Das Mindestgebot ist ein  Cent. Wer soviel bietet, kann den Dollar haben, solange keiner ihn überbietet. Das Spiel läuft nach den bei Versteigerungen üblichen Regeln ab, mit einer Ausnahme. Die Sonderregel sagt, dass das Geld nicht nur vom letzten Bieter bezahlt werden muss, sondern auch vom vorletzten. Wer am höchsten bietet, zahlt, was er geboten hat, und erhält den Dollar, während der Spieler, der das vorletzte Gebot macht, zahlt, was er geboten hat, aber nichts bekommt.

Es klingt ziemlich simpel, aber das Spiel hat es in sich. Und zwar nicht nur die Absurdität, daß der Dollar nach den Erfahrungen Shubiks im Durchschnitt für 324 Cents versteigert wird, der Versteigerer also fast sieben Dollar kassiert. Der Autor zeigt uns auch die alltäglichen, ja die politischen Vorkommen der Dollarauktion sowie ihre ethischen Implikationen.

Wann taucht ein Knackpunkt auf? Reduzieren wir es auf zwei Spieler A und B. A bietet 99 Cent, B hatte 98 Cent geboten. Für B ergibt sich folgende Situation: Hört er auf, hat er 98 Cent Verlust, steigert er auf 100 Cent und erhält er den Dollar, steigt er mit +/- 0 aus. Soweit so gut - er bietet 100 Cent. Für A fängt es von vorne an: Hört er auf, hat er 99 Cent Verlust, bietet er 101 Cent und erhält er den Dollar, hat er nur 1 Cent Verlust. Soweit so gut und so weiter ... Das durchschnittliche Ergebnis zeigt aber eines. A und B haben am Schluss beide einen Verlust, der weit höher ist, als wenn sie vor 100 Cent aufgehört hätten. Der durchschnittliche "Gewinner" zahlt 324 Cent und erhält den Dollar, hat daher einen Verlust von 234 Cent. Der "Verlierer" hat einen Verlust von 323 Cent.

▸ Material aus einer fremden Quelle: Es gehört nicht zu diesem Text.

(** X9: once its request has settled, the content effect never leaves the
    content at [null], and it keeps the table of contents, the page list,
    the page index and the overlay as they were; nothing is logged exactly
    when the request was answered with status 200 and its body could be
    read, and then the content is that body. *)
Theorem content_effect_outcome (fetched : Loader.Promise Loader.Response)
    (st : PageState) :
  let '(st', logs) := Effects.content_effect fetched st in
  (∃ c, content st' = Some c)
  ∧ tableOfContents st' = tableOfContents st
  ∧ pageList st' = pageList st
  ∧ pageIndex st' = pageIndex st
  ∧ isOpen st' = isOpen st
  ∧ (logs = [] ↔
     ∃ res body, fetched = Loader.Fulfilled res ∧ Loader.status res = 200
                 ∧ Loader.text res = Loader.Fulfilled body
                 ∧ content st' = Some body).
Proof.
  unfold Effects.content_effect, Effects.content_effect_settle,
    Loader.settled_content, Loader.then_, Loader.catch_, Loader.check_status.
  destruct fetched as [[status text]|e]; cbn [Loader.status Loader.text].
  - destruct (decide (status ≠ 200)) as [Hne|Heq].
    + refine (conj _ (conj eq_refl (conj eq_refl (conj eq_refl
                (conj eq_refl _))))); [by eexists|].
      split; [intros H; discriminate H|].
      intros (res & body & [= <-] & Hs & _). by destruct Hne.
    + apply dec_stable in Heq. destruct text as [body|e].
      * refine (conj _ (conj eq_refl (conj eq_refl (conj eq_refl
                  (conj eq_refl _))))); [by eexists|].
        split; [|done]. intros _.
        by exists {| Loader.status := status;
                     Loader.text := Loader.Fulfilled body |}, body.
      * refine (conj _ (conj eq_refl (conj eq_refl (conj eq_refl
                  (conj eq_refl _))))); [by eexists|].
        split; [intros H; discriminate H|].
        intros (res & body & [= <-] & _ & Ht & _). discriminate Ht.
  - refine (conj _ (conj eq_refl (conj eq_refl (conj eq_refl
              (conj eq_refl _))))); [by eexists|].
    split; [intros H; discriminate H|].
    intros (res & body & H & _). discriminate H.
Qed.



End LoaderFacts.

(** ** More on the placeholder substitution *)

Section TemplateFacts.

Lemma plain_head (c : ascii) (s : string) :
  Spec.plain (String c s) = true → "$"%char ≠ c ∧ Spec.plain s = true.
Proof.
  cbn [Spec.plain]. intros H. apply andb_true_iff in H as [Hc Hs].
  split; [|exact Hs]. apply negb_true_iff, Ascii.eqb_neq in Hc. congruence.
Qed.

(** A text without dollar sign holds no placeholder: the scan copies it. *)
Lemma replace_scan_plain_input (tok' replacement : string) (s : string) :
  Spec.plain s = true →
  ∀ before,
    Js.replace_scan (String "$" tok') replacement before O s = s.
Proof.
  induction s as [|c s IH]; intros Hs before; [done|].
  apply plain_head in Hs as [Hc Hs]. cbn [Js.replace_scan].
  rewrite prefix_head_mismatch by exact Hc. by rewrite IH.
Qed.

Lemma replace_call_scan_plain_input (tok' : string)
    (call : string → nat → string → Runtime.Outcome) (whole s : string) :
  Spec.plain s = true →
  ∀ position,
    Runtime.replace_call_scan (String "$" tok') call whole position O s
    = Runtime.Returned s.
Proof.
  induction s as [|c s IH]; intros Hs position; [done|].
  apply plain_head in Hs as [Hc Hs]. cbn [Runtime.replace_call_scan].
  rewrite prefix_head_mismatch by exact Hc. by rewrite IH.
Qed.

(** X11: content without dollar sign is shown as it is, whatever the
    version and the manifest, also for versions that hold replacement
    patterns. *)
Theorem plain_content_is_unchanged (versionMeta : VersionMeta)
    (version : option string) (content : string)
    (Hplain : Spec.plain content = true) :
  markdown_source versionMeta version content = Runtime.Returned content.
Proof.
  assert (Runtime.replace_by "$STD_VERSION" (stdVersion versionMeta version)
            content = Runtime.Returned content) as Hstd.
  { unfold Runtime.replace_by, Js.replaceAll.
    destruct (stdVersion versionMeta version) as [s|[call|text]|].
    - by rewrite (replace_scan_plain_input "STD_VERSION" _ content Hplain).
    - apply (replace_call_scan_plain_input "STD_VERSION" _ _ content Hplain).
    - by rewrite (replace_scan_plain_input "STD_VERSION" _ content Hplain).
    - by rewrite (replace_scan_plain_input "STD_VERSION" _ content Hplain). }
  unfold markdown_source. rewrite Hstd. unfold Js.replaceAll.
  by rewrite (replace_scan_plain_input "CLI_VERSION" _ content Hplain).
Qed.
(** * Resume / job-description matcher: the scoring core

    A shallow embedding of the scoring core of the repository
    ([backend/ml/skill_extractor.py], [backend/ml/scorer.py],
    [backend/ml/similarity.py], [backend/ml/pipeline.py] and
    [backend/ml/constants.py]) together with the properties its
    specification states about it.

    Conventions of the embedding.

    - A Python [str] is a [string]; its characters are the code points
      U+0000 .. U+00FF (Rocq's 8-bit [ascii]).  [str.lower], [str.strip],
      and the regular-expression classes [\s] and [\d] are the ones Python
      uses on these code points.
    - A Python [float] is embedded twice.  In the first part it is an
      exact rational ([Q]), compared with [==]: that serves the
      properties of order and range, which rounding does not touch.  In
      [Module Binary64] it is a number of IEEE 754 binary64, an infinity
      or NaN, and every operation rounds as the hardware does: that
      serves the properties of the very values the code returns.
    - A Python [set] of strings is a [gset string]; [sorted] on it is the
      ascending list of its elements in code-point lexicographic order.
    - A raised exception is the [Err] case of a result type ([Raise] in
      [Module Binary64]). *)

From Stdlib Require Import Ascii String QArith Qminmax Qround Qabs.
From Stdlib Require Import Qpower Qreduction SpecFloat.
From stdpp Require Import base decidable list sorting strings gmap pretty.
From Stdlib Require Import Lia Lqa.

Local Open Scope string_scope.

(** ** Characters and the [str] methods the code uses *)

Module Text.

Definition code (c : ascii) : nat := nat_of_ascii c.

Definition in_range (lo hi : nat) (c : ascii) : bool :=
  (lo <=? code c)%nat && (code c <=? hi)%nat.

(** [a-z] *)
Definition is_az (c : ascii) : bool := in_range 97 122 c.

(** [\d] and [0-9]: the only decimal digits below U+0100. *)
Definition is_digit (c : ascii) : bool := in_range 48 57 c.

(** [str.isspace], which is also what [str.strip] removes and what the
    class [\s] matches: TAB..CR, FS..US, space, NEL and NBSP. *)
Definition is_space (c : ascii) : bool :=
  in_range 9 13 c || in_range 28 32 c
  || (code c =? 133)%nat || (code c =? 160)%nat.

(** [str.lower] on one code point: A-Z and the Latin-1 capitals
    U+00C0..U+00DE (the multiplication sign U+00D7 apart) move up by 32. *)
Definition lower_char (c : ascii) : ascii :=
  if in_range 65 90 c || (in_range 192 222 c && negb (code c =? 215)%nat)
  then ascii_of_nat (code c + 32)
  else c.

Die Erkenntnisse für Scheidungsverfahren:

Praktisch nie ist es möglich, dass in einem Scheidungsverfahren einer völlig ohne Verlust aussteigt. Leider setzt sich diese Erkenntnis oft viel zu spät durch - die Leute steigen aus der Eskalation viel zu spät aus - bei 324 Cent. Viel vernünftiger ist es doch einen Weg der Einigung sehr bald zu suchen und zu finden. An beide Streitparteien aber ein Hinweis: wer nur darauf achtet, dass der Verlust des anderen größer sein muss als der eigene der vergrößert praktisch mit Sicherheit auch den eigenen Verlust.

Ein Beispiel für exzessive Kosten im Aufteilungsverfahren OGH 2004/11/23, 1 Ob 159/04w.